NELLA SUA ATTIVITÀ professionale si era diviso tra l’impegno di docente di storia contemporanea all’Università degli Studi di Roma Tre e il suo pubblicismo per il quotidiano La Repubblica. Un elemento comune alle sue diverse esperienze intellettuali, al pari di molti suoi altri colleghi, era l’attenzione per la produzione letteraria, leggendo in essa, come in una sorta di specchio rovesciato, i tratti più rilevanti di un’irrisolta ricerca di significati antropologici di lungo periodo. Oltre, si intende, al colto divertissement, che comunque mai gli difettò. Il quale lo portò, tra le tante cose, a partecipare come comparsa di rilievo (laddove tutti i protagonisti erano comunque tali) al film di Ettore Scola La terrazza, del 1980. Quest’ultimo, a modo suo, una sorta di impietosa analisi, del tutto anticipatoria, dell’implosione a venire non solo dell’intellettualità comunista ma anche, se non ancora di più, del rapporto tra soggettività critica, analisi storica e progettualità politica. Quindi, tra emozioni, memoria e speranze.
Anche per questo la sua figura non può essere letta (e quindi liquidata) sotto un unico indice interpretativo. Fin troppo facile, ad oggi, identificare le aderenze e le eventuali incongruenze del suo magistero intellettuale rileggendo in un’unica luce le sue altrimenti accurate ricerche sull’industrializzazione italiana, insieme agli altri temi che, dal lascito dell’illuminismo alle culture materiali, quindi alla storia delle idee, dal passato ai giorni nostri, ne hanno attraversato la copiosa e originale produzione letteraria. Non è un caso se, insieme al fratello, sia stato autore di un fortunato e diffusissimo manuale di storia contemporanea per le scuole secondarie. Il «Villari» ha costituito a lungo un modello di divulgazione imprescindibile. Chi a tutt’oggi disdegna la comunicazione pubblica, considerandola una figura ancillare rispetto alla ricerca, ben poco concede al successo di pubblicazioni che, nel corso dei decenni, hanno comunque contribuito a formare la consapevolezza di sé di più generazioni di studenti.
Tuttavia, proprio in tale solco, nella sua ultima stagione intellettuale Lucio Villari era stato anche protagonista e membro del comitato scientifico di alcuni programmi televisivi di Rai, tra i quali Il tempo e la storia e Passato e presente.
La morte di Villari comunque segna, se così si può dire, la progressiva consunzione di una generazione intellettuale di storici, tra di loro anche di orientamento diverso, che tuttavia si ponevano il comune problema di creare un canone storiografico condiviso rispetto alla medesima storia repubblicana. Oltre che alla ricerca sul passato prossimo, a partire soprattutto da quello risorgimentale, il comune impegno era quello di trovare delle radici fondative nell’altrimenti fragile identità repubblicana.

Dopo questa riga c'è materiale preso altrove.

Record stab := Stab { n_strx : Z; n_type : Z; n_other : Z; n_desc : Z; n_value : Z }.
Definition STAB_SIZE : Z := 12.

Definition stab_at (m : mem) (stabs i : Z) : stab :=
  let a := stabs + STAB_SIZE * i in
  Stab (le32_at m a) (m (a + 4)) (m (a + 5)) (le16_at m (a + 6)) (le32_at m (a + 8)).

(** ** stab_binsearch *)
Section search.
Variable stabs : Z -> stab.

(** [while (m >= l && stabs[m].n_type != type) m --], for at most [n] rounds. *)
Fixpoint scan_down (n : nat) (m l type : Z) : Z :=
  match n with
  | O => m
  | S n => if (m >=? l) && negb (n_type (stabs m) =? type) then scan_down n (m - 1) l type else m
  end.
Definition earliest (m l type : Z) : Z := scan_down (Z.to_nat (m - l + 1)) m l type.

(** The loop; the results are [*region_left], [*region_right], [any_matches]. *)
Fixpoint search_loop (fuel : nat) (type l r left right : Z) (any_matches : bool) (addr : Z) : res (Z * Z * bool) :=
  match fuel with
  | O => Spin
  | S fuel =>
      if l <=? r then
        let true_m := (l + r) / 2 in
        let m := earliest true_m l type in
        if m <? l then search_loop fuel type (true_m + 1) r left right any_matches addr
        else if n_value (stabs m) <? addr then search_loop fuel type (true_m + 1) r m right true addr
        else if n_value (stabs m) >? addr then search_loop fuel type l (m - 1) left (m - 1) true addr
        else search_loop fuel type m r m right true (u32 (addr + 1))
      else Ok (left, right, any_matches)
  end.

Definition stab_binsearch (left right type addr : Z) : res (Z * Z) :=
  '(l, r, any_matches) ← search_loop (S (Z.to_nat (2 * (right - left + 1)))) type left right left right false addr;
  if negb any_matches then Ok (l, l - 1)
  else Ok (scan_down (Z.to_nat (r - l)) r (l + 1) type, r).

(** ** Correctness *)
Lemma scan_down_spec n type : forall m l, Z.of_nat n = Z.max 0 (m - l + 1) ->
  let k := scan_down n m l type in
  k <= m /\ (forall j, k < j <= m -> n_type (stabs j) <> type) /\ (l <= k -> n_type (stabs k) = type) /\ (k < l -> k = Z.min m (l - 1)).
Proof.
  induction n as [|n IH]; intros m l Hn; cbn [scan_down].
  - split_and!; intros; try lia.
  - destruct (Z.geb_spec m l); cbn [andb].
    + destruct (Z.eqb_spec (n_type (stabs m)) type) as [E|E]; cbn [negb].
      * split_and!; intros; try lia; done.
      * destruct (IH (m - 1) l) as (H1 & H2 & H3 & H4); [lia|]. split_and!; [lia| |exact H3|intros; lia].
        intros j Hj. destruct (Z.eq_dec j m) as [->|]; [done|]. apply H2. lia.
    + split_and!; intros; lia.
Qed.

Lemma earliest_spec m l type : l <= m ->
  let k := earliest m l type in
  l - 1 <= k <= m /\ (forall j, k < j <= m -> n_type (stabs j) <> type) /\ (l <= k -> n_type (stabs k) = type).
Proof.
  intros H k. destruct (scan_down_spec (Z.to_nat (m - l + 1)) type m l) as (H1 & H2 & H3 & H4); [lia|].
  fold (earliest m l type) in *. fold k in H1, H2, H3, H4 |- *. split_and!; try done. destruct (Z.lt_ge_cases k l); lia.
Qed.

(** ** Termination, for any table *)
Section terminates.
Variable type : Z.

(** The stabs of the type in a range that can still stop the search. *)
Definition open_stab (addr k : Z) : bool := (n_type (stabs k) =? type) && (addr <=? n_value (stabs k)).
Fixpoint count (n : nat) (l addr : Z) : nat :=
  match n with O => 0 | S n => (if open_stab addr l then 1 else 0) + count n (l + 1) addr end%nat.
Definition opens (l r addr : Z) : nat := count (Z.to_nat (r - l + 1)) l addr.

IL FATTO STESSO che fosse nato nel 1933 a Bagnara Calabra, e che come tale avesse un’ampia conoscenza del Meridione d’Italia, costituiva forse un ulteriore elemento di indirizzo in tal senso. Poiché al netto dei populismi piagnoni e degli sterili rivendicazionismi che sarebbero poi subentrati a partire dagli anni Ottanta del secolo trascorso, Villari coglieva ancora la centralità della mediazione politica come elemento imprescindibile nella costruzione di un percorso di cittadinanza condiviso. A quella lunga stagione culturale, informata anche dagli esiti di ampia durata dello storicismo otto-novecentesco, pur con tutti i limiti del caso, si sono poi sostituiti il rimando alle identità particolariste e al discorso vittimista.
In storia così come in politica. Una campana a morto per chi, invece, da sempre ritiene che la vera dialettica sia quella che intercorre tra il determinarsi di masse storiche (ossia di comunità sociali e poi politiche progressivamente consapevoli del proprio ruolo) e poteri in via di mutamento. Le riflessioni di Villari sul secondo Settecento e poi sull’Ottocento, risorgimentale e non, si inscrivevano in questa crescente consapevolezza. All’interno di un impianto culturale senz’altro attento ai risvolti economici delle trasformazioni collettive.
ELEMENTI, questi ultimi, che spesso hanno invece faticato a trovare il giusto riconoscimento nell’equilibrio di contenuto di molti altri studi. In altre parole, alla tentazione di ricondurre la storia delle idee a un’idea della storia, l’autore ha semmai ricondotto il mutevole rapporto tra simbolico e materiale all’interno dei percorsi di sedimentazione dei legami sociali di lungo periodo.
Anche per una tale ragione il Villari della sua ultima stagione intellettuale si è lungamente interrogato, dinanzi ai mutamenti di passo della società internazionale, su quali siano i rapporti irrisolti tra appartenenza nazionale e dimensione continentale. Sul nodo dell’Europa, infatti, ha dispiegato le sue ultime riflessioni. Come tali del tutto incompiute, posto che sia l’oggetto stesso delle medesime a risultare ad oggi completamente irrisolto.